2. In a medium-sized bowl beat the egg yolks with 1 Tbsp sugar until white and thick. Add the mascarpone and the creme de marron and mix until lump-free.
3. Beat the egg whites with a pinch of salt until soft peaks form.  Add the remaining 1 Tbsp sugar and continue beating until stiff peaks form.
4. Fold one third of the beaten egg whites into the mascarpone mixture to ‘loosen’ it.  Then add the remaining beaten egg whites and fold in until the mixture is smooth.
5. Pour the cold coffee into a shallow bowl and add the rum.
6. To assemble the tiramisu, put some of the mascarpone mixture in the bottom of your dish (one third of the mixture if using one large dish).  Dip each sponge finger briefly into the coffee and arrange in a neat layer in your dish.  Top with another third of the mascarpone mixture and repeat with the sponge fingers.  Finish with the last third of the mascarpone mixture and level with a spatula. If you are using individual serving dishes, break/cut the sponge fingers to make them fit.

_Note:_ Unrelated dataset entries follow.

Lemma roles_handled t user service_id subservice_id r n al w :
  receive_event read_json send_sync on_get_user_roles r (client_of (asking t user service_id subservice_id) [] n al w)
  = (client_of (set_roles (get_ptree read_json (content_of r)) (asking t user service_id subservice_id)) [] (S n) al w,
     Ret tt).
Proof.
  cbn [receive_event]. unfold receive_event_get_user_roles, sbind, on_oauth, sget, smodify. cbn [oauth].
  rewrite asking_pep. cbn. destruct (String.eqb (content_of r) "") eqn:E; [|reflexivity].
  apply String.eqb_eq in E. rewrite E, tree_of_empty. reflexivity.
Qed.

(** The session of the right stage is the one of a lemma. *)
#[local] Ltac reach lem :=
  let s' := fresh "s" in let Hs := fresh "Hs" in let Ha := fresh "Ha" in
  destruct lem as (s' & Hs & Ha); exists s'; split; [exact Hs|exact Ha].

(** A response moves the program as it moves the machine. *)
Lemma deliver_head_simulates st r s : at_stage st s ->
  exists s', deliver f q 0 r s = (s', Ret tt) /\ at_stage (advance st r) s'.
Proof.
  destruct s as [[o fl n al w] p u]. intros (Hf & Hp & Ho). cbn in Hf, Hp, Ho. subst fl p.
  destruct st as [|t|t user sv|t user sv sub|x|status]; cbn [object_of] in Ho; cbn [request_of posted_of advance].
  - subst o. rewrite deliver_head. cbn [s_handler]. pose proof (token_handled r n al w) as E.
    destruct (String.eqb (read_token r) "") eqn:Et.
    + reach (called_back _ "" "" "" "" pt_empty _ _ _ u _ _ eq_refl E).
    + reach (asked_on _ _ _ _ u (AskUser _) E eq_refl eq_refl eq_refl eq_refl).
  - subst o. rewrite deliver_head. cbn [s_handler]. pose proof (user_handled t r n al w) as E.
    destruct (user_of r) as [[user sv]|] eqn:Eu.
    + reach (asked_on _ _ _ _ u (AskProjects t user sv) E eq_refl eq_refl eq_refl
               (conj (user_known _ _ _ Eu) eq_refl)).
    + reach (called_back _ t "" "" "" pt_empty _ _ _ u _ _ eq_refl E).
  - destruct Ho as [Hu ->]. rewrite deliver_head. cbn [s_handler].
    pose proof (projects_handled t user sv r n al w) as E.
    destruct (read_projects read_json r path) as [code subservice]. destruct (code =? HTTP_BAD_REQUEST) eqn:Ec.
    + destruct (called_back _ t user sv (default "" subservice) pt_empty _ _ _ u _ _ eq_refl E) as (s' & Hs & Ha).
      exists s'. split; [exact Hs|]. unfold refused in Ha. rewrite no_children in Ha. cbn in Ha.
      by rewrite orb_true_r in Ha.
    + reach (asked_on _ _ _ _ u (AskRoles t user sv (default "" subservice)) E eq_refl eq_refl eq_refl
               (conj Hu eq_refl)).
  - destruct Ho as [Hu ->]. rewrite deliver_head. cbn [s_handler].
    destruct (called_back _ t user sv sub _ _ _ _ u _ _ eq_refl (roles_handled t user sv sub r n al w))
      as (s' & Hs & Ha).
    exists s'. split; [exact Hs|]. unfold refused in Ha. apply String.eqb_neq in Hu. by rewrite Hu in Ha.
  - eexists. split; [reflexivity|]. by repeat split.
  - eexists. split; [reflexivity|]. by repeat split.
Qed.

Lemma deliver_simulates st x s : at_stage st s ->
  exists s', deliver f q (fst x) (snd x) s = (s', Ret tt) /\ at_stage (advance_at st x) s'.
Proof.
  intros Hs. destruct x as [[|n] r].
  - by apply deliver_head_simulates.
  - exists s. split; [by apply (deliver_other st), Hs|done].
Qed.

Lemma deliver_all_simulates replies : forall st s, at_stage st s ->
  exists s', deliver_all read_json write_xml send_sync regex_match f q replies s = (s', Ret tt)
    /\ at_stage (fold_left advance_at replies st) s'.
Proof.
  induction replies as [|x replies IH]; intros st s Hs; [by exists s|].
  destruct (deliver_simulates st x s Hs) as (s1 & E1 & H1). destruct (IH _ _ H1) as (s2 & E2 & H2).
  exists s2. split; [|exact H2]. destruct x as [n r]. cbn [OAuthFilter.deliver_all]. unfold sbind. cbn [fst snd] in E1.
  by rewrite E1.
Qed.

(** The object of the filter, with its identity. *)
Definition identified : OAuth :=
  set_oauth_projects (_auth_endpoint_projects f) (set_oauth_roles (_auth_endpoint_roles f)
    (set_oauth_validate (_auth_endpoint_validate f) (new_oauth (f_timeout f)))).

(** The request for a token of the agent. *)
Definition token_request (url : IoTUrl) (o : OAuth) : sent :=
  mkSent (create_request "POST" (_host url) (_port url) (_path url) (write_json (_auth o)) (_query url) [])
    (OAuth._timeout o) on_renew_token.

Lemma renew_token_eq scope url o n al w : new_IoTUrl scope = Ret url -> _sync o = false ->
  renew_token read_json send_sync scope (client_of o [] n al w)
  = (client_of (set_subject_token "" o) [token_request url o] n al w, Ret tt).
Proof.
  intros E Hs. unfold renew_token, send_on, sbind, slift, sget, push_request, on_oauth, smodify. rewrite E.
  cbn. by rewrite Hs.
Qed.

Lemma get_token_eq url o n al w : is_pep o = true -> new_IoTUrl (_oauth_validate o) = Ret url -> _sync o = false ->
  get_token read_json send_sync HTTP_OK (client_of o [] n al w)
  = (client_of (set_subject_token "" o) [token_request url o] n al w, Ret "").
Proof.
  intros Hp E Hs. unfold get_token, sbind, sget. cbn [oauth]. rewrite Hp. cbn [negb].
  by rewrite (renew_token_eq _ url o n al w E Hs).
Qed.

Lemma validate_user_token_eq token url o n al w : String.eqb token "" = false ->
  is_pep o = true -> new_IoTUrl (_oauth_validate o) = Ret url -> _sync o = false ->
  validate_user_token read_json send_sync token true (client_of o [] n al w)
  = (client_of (set_subject_token "" (set_user_token token (set_callback true o))) [token_request url o] n al w,
     Ret pt_empty).
Proof.
  intros Ht Hp E Hs. unfold validate_user_token, sbind, on_oauth, sget, smodify.
  cbn [oauth in_flight calls c_alarms c_outside].
  rewrite Ht. cbn [negb]. change (is_pep (set_callback true o)) with (is_pep o). rewrite Hp. cbn [negb].
  change (_sync (set_callback true o)) with (_sync o). rewrite Hs.
  cbn [oauth in_flight calls c_alarms c_outside].
  by rewrite (get_token_eq url (set_user_token token (set_callback true o)) n al w Hp E Hs).
Qed.

Lemma token_asked n al (w : outside) : String.eqb user_token "" = false ->
  validate_user_token read_json send_sync user_token true
    (client_of (set_project path (set_domain service (set_auth auth identified))) [] n al w)
  = (client_of (asking "" "" "" "") (request_of AskToken) n al w, Ret pt_empty).
Proof.
  intros Ht. rewrite (validate_user_token_eq _ validate); [reflexivity|exact Ht|exact auth_pep| |reflexivity].
  exact endpoint_validate.
Qed.

(** The request, when the filter and the request are complete: the token is
    asked for. *)
Lemma handle_request_asks (s : Session (outside := outside)) :
  is_open url_base q = false -> incomplete f q = false ->
  set_identity (f_domain f) (_user f) (_password f) identified = set_auth auth identified ->
  in_flight (client s) = [] -> posted s = [] ->
  exists s', handle_request read_json write_xml send_sync regex_match url_base f q s = (s', Ret tt)
    /\ at_stage AskToken s'.
Proof.
  destruct s as [[o fl n al w] p u]. intros Ho Hi Hid Hf Hp. cbn in Hf, Hp. subst fl p.
  unfold handle_request. rewrite Ho, Hi. unfold sbind at 1, on_session, smodify at 1. cbn.
  assert (Ht : String.eqb user_token "" = false).
  { unfold incomplete in Hi. cbn in Hi. rewrite !orb_false_iff in Hi. apply Hi. }
  unfold filter_oauth. unfold identified in Hid. rewrite Hid.
  reach (asked_on _ _ _ _ u AskToken (token_asked n al w Ht) eq_refl eq_refl eq_refl eq_refl).
Qed.
End Filter.

(** ** What the machine says of a request *)
Section Machine.
  Context `{HB : Boost} `{HP : PropertyTree} `{HI : !PropertyTreeIter} `{PB : !PropertyTreeBuild}.
  Context (read_json : string -> option ptree) (write_xml : ptree -> string).
  Context (f : OAuthFilter) (q : request) (action : string) (access : IoTUrl).

#[local] Notation advance := (advance read_json write_xml f q action access).
#[local] Notation advance_at := (advance_at read_json write_xml f q action access).

(** The responses to the request in flight. *)
Definition heads (replies : list (nat * reply)) : list reply :=
  map snd (List.filter (fun x => Nat.eqb (fst x) 0) replies).
(** The devices a request names. *)
Definition device_query (service service_path device_id protocol : string) : document :=
  ([(Store.SERVICE, BStr service); (Store.SERVICE_PATH, BStr service_path); (Store.DEVICE_ID, BStr device_id)]
   ++ append_str Store.PROTOCOL protocol)%list.

(** The update of a device, when the body is a document with fields; what
    [setbo.removeField] answers is dropped, so the protocol stays in it. *)
Definition put_device (fuel : nat) (service service_path device_id protocol body param_request : string)
    (setbo : document) : FM Admin unit :=
  let query := device_query service service_path device_id protocol in
  let entity_name := getStringField setbo Store.ENTITY_NAME in
  act! number_of_devices := count_in Store.DEVICE_TABLE query in
  then! (if 1 <? number_of_devices
         then fthrow (IotaException RESPONSE_MESSAGE_MISSING_PARAMETER "This operation needs protocol parameter"
                        RESPONSE_CODE_BAD_REQUEST) else fret tt) in
  act! found := find_in Store.DEVICE_TABLE query 0 0 [] [Store.PROTOCOL] in
  act! protocol_name := (match found with
    | [] => fret protocol
    | objDev :: _ =>
        let protocol_name := getStringField objDev Store.PROTOCOL in
        act! plugin := get_device_protocol protocol_name service service_path in
        match plugin with
        | None => fthrow (bad_protocol protocol)
        | Some p => then! check_provisioned p body false in fret protocol_name
        end
    end) in
  act! fresh := check_device_commands_duplicate protocol_name service service_path setbo in
  then! (if negb fresh
         then fthrow (IotaException RESPONSE_MESSAGE_ENTITY_COMMANDS_ALREADY_EXISTS
                        (" [ entity_name: " ++ entity_name ++ "]") RESPONSE_CODE_ENTITY_ALREADY_EXISTS)
         else fret tt) in
  act! count := on_db (Collection.update database endpoint show fuel Store.DEVICE_TABLE query setbo false) in
  if count =? 0 then
    fthrow (IotaException RESPONSE_MESSAGE_NO_DEVICE (" [ device: " ++ param_request ++ "]") RESPONSE_CODE_DATA_NOT_FOUND)
  else
    act! found := find_in Store.DEVICE_TABLE query 0 0 [] [Store.PROTOCOL] in
    match found with
    | objDev :: _ =>
        let dev := named_device device_id service service_path (getStringField objDev Store.PROTOCOL) in
        then! deploy_device dev in remove_from_cache dev
    | [] => remove_from_cache (named_device device_id service service_path "")
    end.

Definition put_device_json (fuel : nat) (service service_path device_id body protocol : string) (r : response)
    : FM Admin (Z * response) :=
  let param_request := "put_device_json service=" ++ service ++ " service_path=" ++ service_path ++ " device="
                         ++ device_id ++ " content=" ++ body in
  then! get_service_json service service_path in
  if String.eqb body "" then respond RESPONSE_CODE_BAD_REQUEST RESPONSE_MESSAGE_BAD_REQUEST "empty body" r
  else
    match validate_json_schema body _PUT_DEVICE_SCHEMA with
    | Some error_details => respond RESPONSE_CODE_BAD_REQUEST RESPONSE_MESSAGE_BAD_REQUEST error_details r
    | None =>
        act! setbo := from_json body in
        match setbo with
        | [] => respond RESPONSE_CODE_BAD_REQUEST RESPONSE_MESSAGE_BAD_REQUEST "empty body" r
        | _ =>
            then! put_device fuel service service_path device_id protocol body param_request setbo in
            respond HTTP_NO_CONTENT "" "" r
        end
    end.

(** The documents of a page, as text. *)
Definition page_text (name : string) (count : Z) (page : list document) : string :=
  "{ " ++ String "034" "count" ++ String "034" ": " ++ lexical_cast count ++ "," ++ String "034" name
       ++ String "034" ": [" ++ String.concat "," (map jsonString page) ++ "]}".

7. Cover with cling film and leave in the fridge to chill for four to six hours.

Before serving you may wish to dust the tiramisu with cocoa powder but try it without the cocoa powder first. I find that it can overpower the delicate flavour of the chestnut puree.

Note:  In her version, Brigitte uses chestnut brandy, which is pretty impossible to find.  I found rum to be reasonable substitute, but if you can find chestnut liqueur it would be even better.  Brigitte also omits the coffee and uses only alcohol to soak the biscuits in.